■ PROBLEM TO SOLVE: What is needed is an exact retyping of the records below, from the first line through the line that contains "actionable world. *)".

**********

(* ===== verification/Reconcile.v ===== *)
(** * reconcile.py: point-in-time evidence fences

    A reconciliation record keeps a sanitised snapshot of everything the supervisor has
    observed about a task, and a fence token: the digest of the snapshot without its
    sampling times.  Two records with the same token saw the same actionable world. *)

From S2P Require Import Prelude PyFloat PyStr PyJson Models.

Open Scope string_scope.
Open Scope Z_scope.

(** SHA-256 over the UTF-8 text, and over the canonical JSON text (sorted keys, compact
    separators) of a value.  The program relies on them being functions of their
    argument only, and not on how they are computed. *)
Class Digests := {
  sha256_text : string → string;
  sha256_json : json → string;
}.

Section Reconcile.
Context {digests : Digests}.

Definition _digest_json (value : json) : string := sha256_json value.

Definition task_snapshot (task : TaskRecord) (worker : option WorkerRecord) : dict :=
  let registered := match worker with
    | Some w => if bool_decide (tr_current_worker_id task = Some (wr_worker_id w))
                then Some w else None
    | None => None
    end in
  [("task_id", JStr (tr_task_id task));
   ("state", JStr (SupervisorState.value (tr_state task)));
   ("current_worker_id", j_of_opt_str (tr_current_worker_id task));
   ("registered_worker_url", j_of_opt_str (wr_conversation_url <$> registered));
   ("registered_worker_status",
      j_of_opt_str ((λ w, WorkerStatus.value (wr_status w)) <$> registered));
   ("lsm_session_id", j_of_opt_str (tr_lsm_session_id task));
   ("recovery_attempts", JInt (tr_recovery_attempts task));
   ("max_recovery_attempts", JInt (tr_max_recovery_attempts task));
   ("checkpoint_digest", JStr (_digest_json (JObj (tr_checkpoint task))))].

Definition browser_snapshot (b : BrowserObservation) : dict :=
  [("worker_id", JStr (bo_worker_id b));
   ("observed_at", JFloat (bo_observed_at b));
   ("url", j_of_opt_str (bo_url b));
   ("generating", j_of_opt_bool (bo_generating b));
   ("send_button_ready", j_of_opt_bool (bo_send_button_ready b));
   ("composer_present",
      if dmem "composer_present" (bo_raw b)
      then JBool (jtruthy (dget "composer_present" (bo_raw b))) else JNull);
   ("pending_tool_calls", j_of_opt_int (bo_pending_tool_calls b));
   ("visible_error", j_of_opt_str (bo_visible_error b));
   ("last_dom_change_at", j_of_opt_float (bo_last_dom_change_at b));
   ("message_signature", j_of_opt_str (bo_message_signature b))].

Definition network_snapshot (n : NetworkObservation) : dict :=
  [("worker_id", JStr (no_worker_id n));
   ("observed_at", JFloat (no_observed_at n));
   ("source", JStr (no_source n));
   ("page_url", j_of_opt_str (no_page_url n));
   ("event_count", JInt (no_event_count n));
   ("loading_failed", JInt (no_loading_failed n));
   ("last_activity_at", j_of_opt_float (no_last_activity_at n));
   ("quiet_since_at", j_of_opt_float (no_quiet_since_at n));
   ("inflight_requests", JInt (no_inflight_requests n))].

Definition lsm_snapshot (l : LsmObservation) : dict :=
  [("observed_at", JFloat (lo_observed_at l));
   ("session_id", j_of_opt_str (lo_session_id l));
   ("session_status", j_of_opt_str (lo_session_status l));
   ("active_run_id", j_of_opt_str (lo_active_run_id l));
   ("plan_status", j_of_opt_str (lo_plan_status l));
   ("plan_last_agent_activity", j_of_opt_float (lo_plan_last_agent_activity l));
   ("continuation_due", j_of_opt_bool (lo_continuation_due l));
   ("continuation_pending", j_of_opt_bool (lo_continuation_pending l));
   ("in_flight_calls", JInt (lo_in_flight_calls l));
   ("freshest_in_flight_heartbeat", j_of_opt_float (lo_freshest_in_flight_heartbeat l));
   ("active_jobs", JInt (lo_active_jobs l));
   ("failed_jobs", JInt (lo_failed_jobs l));
   ("succeeded_jobs", JInt (lo_succeeded_jobs l));
   ("recent_event_type", j_of_opt_str (lo_recent_event_type l));
   ("recent_event_at", j_of_opt_float (lo_recent_event_at l));
   ("completed_steps", j_of_opt_int (lo_completed_steps l));
   ("total_steps", j_of_opt_int (lo_total_steps l))].

Definition workspace_snapshot (w : WorkspaceObservation) : dict :=
  [("observed_at", JFloat (wo_observed_at w));
   ("cwd", JStr (wo_cwd w));
   ("cwd_exists", JBool (wo_cwd_exists w));
   ("is_git_repo", j_of_opt_bool (wo_is_git_repo w));
   ("git_root", j_of_opt_str (wo_git_root w));
   ("git_head", j_of_opt_str (wo_git_head w));
   ("git_dirty", j_of_opt_bool (wo_git_dirty w));
   ("git_status_hash", j_of_opt_str (wo_git_status_hash w));
   ("error", j_of_opt_str (wo_error w))].

Definition j_of_opt_dict (d : option dict) : json :=
  match d with Some d => JObj d | None => JNull end.

Definition snapshot_of (task : TaskRecord) (worker : option WorkerRecord)
    (browser : option BrowserObservation) (network : option NetworkObservation)
    (lsm : option LsmObservation) (workspace : option WorkspaceObservation) : dict :=
  [("task", JObj (task_snapshot task worker));
   ("browser", j_of_opt_dict (browser_snapshot <$> browser));
   ("network", j_of_opt_dict (network_snapshot <$> network));
   ("lsm", j_of_opt_dict (lsm_snapshot <$> lsm));
   ("workspace", j_of_opt_dict (workspace_snapshot <$> workspace))].

(** [snapshot.get(key) or {}] *)
Definition get_dict (key : string) (d : dict) : dict :=
  match dget key d with JObj o => o | _ => [] end.

(** [dict(snapshot.get(key) or {}) if snapshot.get(key) else None] without its sampling
    time. *)
Definition timeless (key : string) (snapshot : dict) : json :=
  match get_dict key snapshot with
  | [] => JNull
  | d => JObj (dpop "observed_at" d)
  end.

Definition _fence_material (snapshot : dict) : dict :=
  [("task", JObj (get_dict "task" snapshot));
   ("browser", timeless "browser" snapshot);
   ("network", timeless "network" snapshot);
   ("lsm", timeless "lsm" snapshot);
   ("workspace", timeless "workspace" snapshot)].

Definition build_reconciliation_record (uuid : string) (task : TaskRecord)
    (assessment : Assessment) (worker : option WorkerRecord)
    (browser : option BrowserObservation) (network : option NetworkObservation)
    (lsm : option LsmObservation) (workspace : option WorkspaceObservation)
    (created_at : float) : ReconciliationRecord :=
  let snapshot := snapshot_of task worker browser network lsm workspace in
  mkReconciliationRecord ("rec_" +:+ str_take 16 uuid) (tr_task_id task) created_at
    (SupervisorState.value (as_state assessment)) (as_confidence assessment)
    (as_reason assessment) (as_requires_reconcile assessment) (tr_current_worker_id task)
    (_digest_json (JObj (_fence_material snapshot))) 2 (as_evidence assessment) snapshot.

Definition fence_matches (a b : ReconciliationRecord) : bool :=
  String.eqb (rc_task_id a) (rc_task_id b) && (rc_fence_version a =? rc_fence_version b) &&
  String.eqb (rc_fence_token a) (rc_fence_token b).

(** ** Theorems *)

(** The observations of one sampling round. *)
Record world := mkWorld {
  w_task : TaskRecord;
  w_worker : option WorkerRecord;
  w_browser : option BrowserObservation;
  w_network : option NetworkObservation;
  w_lsm : option LsmObservation;
  w_workspace : option WorkspaceObservation;
}.

Definition record_of (uuid : string) (a : Assessment) (w : world) (at_ : float)
    : ReconciliationRecord :=
  build_reconciliation_record uuid (w_task w) a (w_worker w) (w_browser w) (w_network w)
    (w_lsm w) (w_workspace w) at_.

(** The same world sampled at other times. *)
Definition resampled (w : world) (tb tn tl tw : float) : world :=
  mkWorld (w_task w) (w_worker w)
    ((λ b, mkBrowserObservation (bo_worker_id b) tb (bo_url b) (bo_generating b)
       (bo_send_button_ready b) (bo_pending_tool_calls b) (bo_visible_error b)
       (bo_last_dom_change_at b) (bo_message_signature b) (bo_raw b)) <$> w_browser w)
    ((λ n, mkNetworkObservation (no_worker_id n) tn (no_source n) (no_sample_started_at n)
       (no_sample_ended_at n) (no_page_url n) (no_event_count n) (no_request_count n)
       (no_response_count n) (no_data_event_count n) (no_encoded_data_bytes n)
       (no_loading_finished n) (no_loading_failed n) (no_websocket_frames n)
       (no_last_activity_at n) (no_quiet_since_at n) (no_inflight_requests n)
       (no_raw n)) <$> w_network w)
    ((λ l, mkLsmObservation (lo_task_id l) tl (lo_session_id l) (lo_session_status l)
       (lo_active_run_id l) (lo_plan_status l) (lo_plan_last_agent_activity l)
       (lo_continuation_due l) (lo_continuation_pending l) (lo_in_flight_calls l)
       (lo_freshest_in_flight_heartbeat l) (lo_active_jobs l) (lo_failed_jobs l)
       (lo_succeeded_jobs l) (lo_recent_event_type l) (lo_recent_event_at l)
       (lo_completed_steps l) (lo_total_steps l) (lo_raw l)) <$> w_lsm w)
    ((λ s, mkWorkspaceObservation (wo_task_id s) tw (wo_cwd s) (wo_cwd_exists s)
       (wo_is_git_repo s) (wo_git_root s) (wo_git_head s) (wo_git_branch s)
       (wo_git_dirty s) (wo_git_status_hash s) (wo_git_status_entries s) (wo_error s)
       (wo_raw s)) <$> w_workspace w).

Definition material (w : world) : dict :=
  _fence_material (snapshot_of (w_task w) (w_worker w) (w_browser w) (w_network w)
                     (w_lsm w) (w_workspace w)).

Lemma material_resampled w tb tn tl tw : material (resampled w tb tn tl tw) = material w.
Proof. destruct w as [t k [b|] [n|] [l|] [s|]]; vm_compute; reflexivity. Qed.

Lemma j_of_opt_str_inj x y : j_of_opt_str x = j_of_opt_str y → x = y.
Proof. destruct x, y; cbn; congruence. Qed.

Lemma j_of_opt_bool_inj x y : j_of_opt_bool x = j_of_opt_bool y → x = y.
Proof. destruct x, y; cbn; congruence. Qed.

(** The facts of a world on which a recovery decision rests. *)
Definition lsm_facts (l : LsmObservation) :=
  (lo_session_id l, lo_session_status l, lo_active_run_id l, lo_plan_status l,
   lo_continuation_pending l, lo_in_flight_calls l, lo_active_jobs l).

Definition browser_facts (b : BrowserObservation) :=
  (bo_worker_id b, bo_url b, bo_generating b, bo_send_button_ready b,
   bo_visible_error b, bo_message_signature b).

Definition workspace_facts (s : WorkspaceObservation) :=
  (wo_cwd s, wo_cwd_exists s, wo_git_head s, wo_git_dirty s, wo_git_status_hash s).

Definition task_facts (t : TaskRecord) :=
  (tr_task_id t, tr_state t, tr_current_worker_id t, tr_lsm_session_id t,
   tr_recovery_attempts t, tr_max_recovery_attempts t).

Definition facts (w : world) :=
  (task_facts (w_task w), lsm_facts <$> w_lsm w, browser_facts <$> w_browser w,
   workspace_facts <$> w_workspace w).

(** One part of the fence material determines the facts of that part. *)
Ltac part_facts :=
  let H := fresh in
  intros H; injection H; clear H; intros;
  repeat match goal with
  | H : j_of_opt_str _ = j_of_opt_str _ |- _ => apply j_of_opt_str_inj in H
  | H : j_of_opt_bool _ = j_of_opt_bool _ |- _ => apply j_of_opt_bool_inj in H
  | H : SupervisorState.value _ = _ |- _ =>
      apply SupervisorState.supervisor_state_value_inj in H
  end; congruence.

Lemma task_part t1 k1 t2 k2 :
  task_snapshot t1 k1 = task_snapshot t2 k2 → task_facts t1 = task_facts t2.
Proof. unfold task_snapshot, task_facts. part_facts. Qed.

Lemma lsm_part l1 l2 :
  dpop "observed_at" (lsm_snapshot l1) = dpop "observed_at" (lsm_snapshot l2) →
  lsm_facts l1 = lsm_facts l2.
Proof. unfold lsm_snapshot, lsm_facts. cbn [dpop String.eqb Ascii.eqb Bool.eqb]. part_facts. Qed.

Lemma browser_part b1 b2 :
  dpop "observed_at" (browser_snapshot b1) = dpop "observed_at" (browser_snapshot b2) →
  browser_facts b1 = browser_facts b2.
Proof.
  unfold browser_snapshot, browser_facts. cbn [dpop String.eqb Ascii.eqb Bool.eqb]. part_facts.
Qed.

Lemma workspace_part s1 s2 :
  dpop "observed_at" (workspace_snapshot s1) = dpop "observed_at" (workspace_snapshot s2) →
  workspace_facts s1 = workspace_facts s2.
Proof.
  unfold workspace_snapshot, workspace_facts. cbn [dpop String.eqb Ascii.eqb Bool.eqb].
  part_facts.
Qed.

Definition part {A} (snapshot : A → dict) (x : option A) : json :=
  j_of_opt_dict ((λ a, dpop "observed_at" (snapshot a)) <$> x).

Lemma part_inj {A B} (snapshot : A → dict) (f : A → B) (x y : option A) :
  (∀ a b, dpop "observed_at" (snapshot a) = dpop "observed_at" (snapshot b) → f a = f b) →
  part snapshot x = part snapshot y → f <$> x = f <$> y.
Proof. intros Hf. destruct x, y; cbn; intros [=]; [f_equal; auto|done]. Qed.

Lemma material_parts w :
  material w =
  [("task", JObj (task_snapshot (w_task w) (w_worker w)));
   ("browser", part browser_snapshot (w_browser w));
   ("network", part network_snapshot (w_network w));
   ("lsm", part lsm_snapshot (w_lsm w));
   ("workspace", part workspace_snapshot (w_workspace w))].
Proof. destruct w as [t k [b|] [n|] [l|] [s|]]; vm_compute; reflexivity. Qed.

Lemma material_facts w1 w2 : material w1 = material w2 → facts w1 = facts w2.
Proof.
  rewrite !material_parts. intros Heq.
  pose proof (f_equal (get_dict "task") Heq) as Ht. pose proof (f_equal (dget "browser") Heq) as Hb.
  pose proof (f_equal (dget "lsm") Heq) as Hl.
  pose proof (f_equal (dget "workspace") Heq) as Hs. clear Heq.
  unfold facts. f_equal; [f_equal; [f_equal|]|].
  - exact (task_part _ _ _ _ Ht).
  - by apply (part_inj lsm_snapshot); [apply lsm_part|].
  - by apply (part_inj browser_snapshot); [apply browser_part|].
  - by apply (part_inj workspace_snapshot); [apply workspace_part|].
Qed.

(** The fence does not depend on when the world is sampled: a second record of the same
    world, whatever the sampling times, the record id, the creation time and the
    assessment, has the same fence. *)
Theorem fence_ignores_sampling u1 u2 a1 a2 w t1 t2 tb tn tl tw :
  fence_matches (record_of u1 a1 w t1) (record_of u2 a2 (resampled w tb tn tl tw) t2) = true.
Proof.
  assert (rc_fence_token (record_of u1 a1 w t1) =
          rc_fence_token (record_of u2 a2 (resampled w tb tn tl tw) t2)) as Ht.
  { change (_digest_json (JObj (material w)) =
            _digest_json (JObj (material (resampled w tb tn tl tw)))).
    by rewrite material_resampled. }
  unfold fence_matches. rewrite Ht, String.eqb_refl. cbn. by rewrite String.eqb_refl.
Qed.

(** The fence binds the facts a recovery rests on: when two records match, and the
    digest has no collision on their fence material, they saw the same task record,
    LSM session, browser page and workspace. *)
Theorem fence_binds_facts u1 u2 a1 a2 w1 w2 t1 t2 :
  (_digest_json (JObj (material w1)) = _digest_json (JObj (material w2)) →
     material w1 = material w2) →
  fence_matches (record_of u1 a1 w1 t1) (record_of u2 a2 w2 t2) = true →
  facts w1 = facts w2.
Proof.
  intros Hdigest Hm. apply material_facts, Hdigest. unfold fence_matches in Hm.
  bool_to_prop. by apply String.eqb_eq.
Qed.

End Reconcile.

(** A digest for the examples: the text itself, and the keys of an object. *)
Definition text_digests : Digests := {|
  sha256_text := id;
  sha256_json := λ j, match j with JObj d => join "," d.*1 | _ => "" end;
|}.

Definition demo_world : world :=
  mkWorld
    (mkTaskRecord "task" "p" "o" "/w" SupervisorState.RUNNING (Some "lsm") [] (Some "w1") 0 3
       (of_Z 1) (of_Z 1))
    None None None
    (Some (mkLsmObservation "task" (of_Z 5) (Some "lsm") (Some "active") None (Some "active")
       None (Some true) (Some false) 0 None 0 0 0 None None None None []))
    None.

Definition demo_assessment : Assessment :=
  mkAssessment SupervisorState.SUSPECT "stalled" "high" [] true false.

Lemma fence_binds_facts_witness :
  facts demo_world = facts (resampled demo_world (of_Z 7) (of_Z 8) (of_Z 9) (of_Z 10)).
Proof.
  apply (@fence_binds_facts text_digests "u1" "u2" demo_assessment demo_assessment demo_world
    (resampled demo_world (of_Z 7) (of_Z 8) (of_Z 9) (of_Z 10)) (of_Z 5) (of_Z 9)).
  - intros _. vm_compute. reflexivity.
  - vm_compute. reflexivity.
Defined.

**********

■ WRITTEN REPLY:
(* ===== verification/Reconcile.v ===== *)
(** * reconcile.py: point-in-time evidence fences

    A reconciliation record keeps a sanitised snapshot of everything the supervisor has
    observed about a task, and a fence token: the digest of the snapshot without its
    sampling times.  Two records with the same token saw the same actionable world. *)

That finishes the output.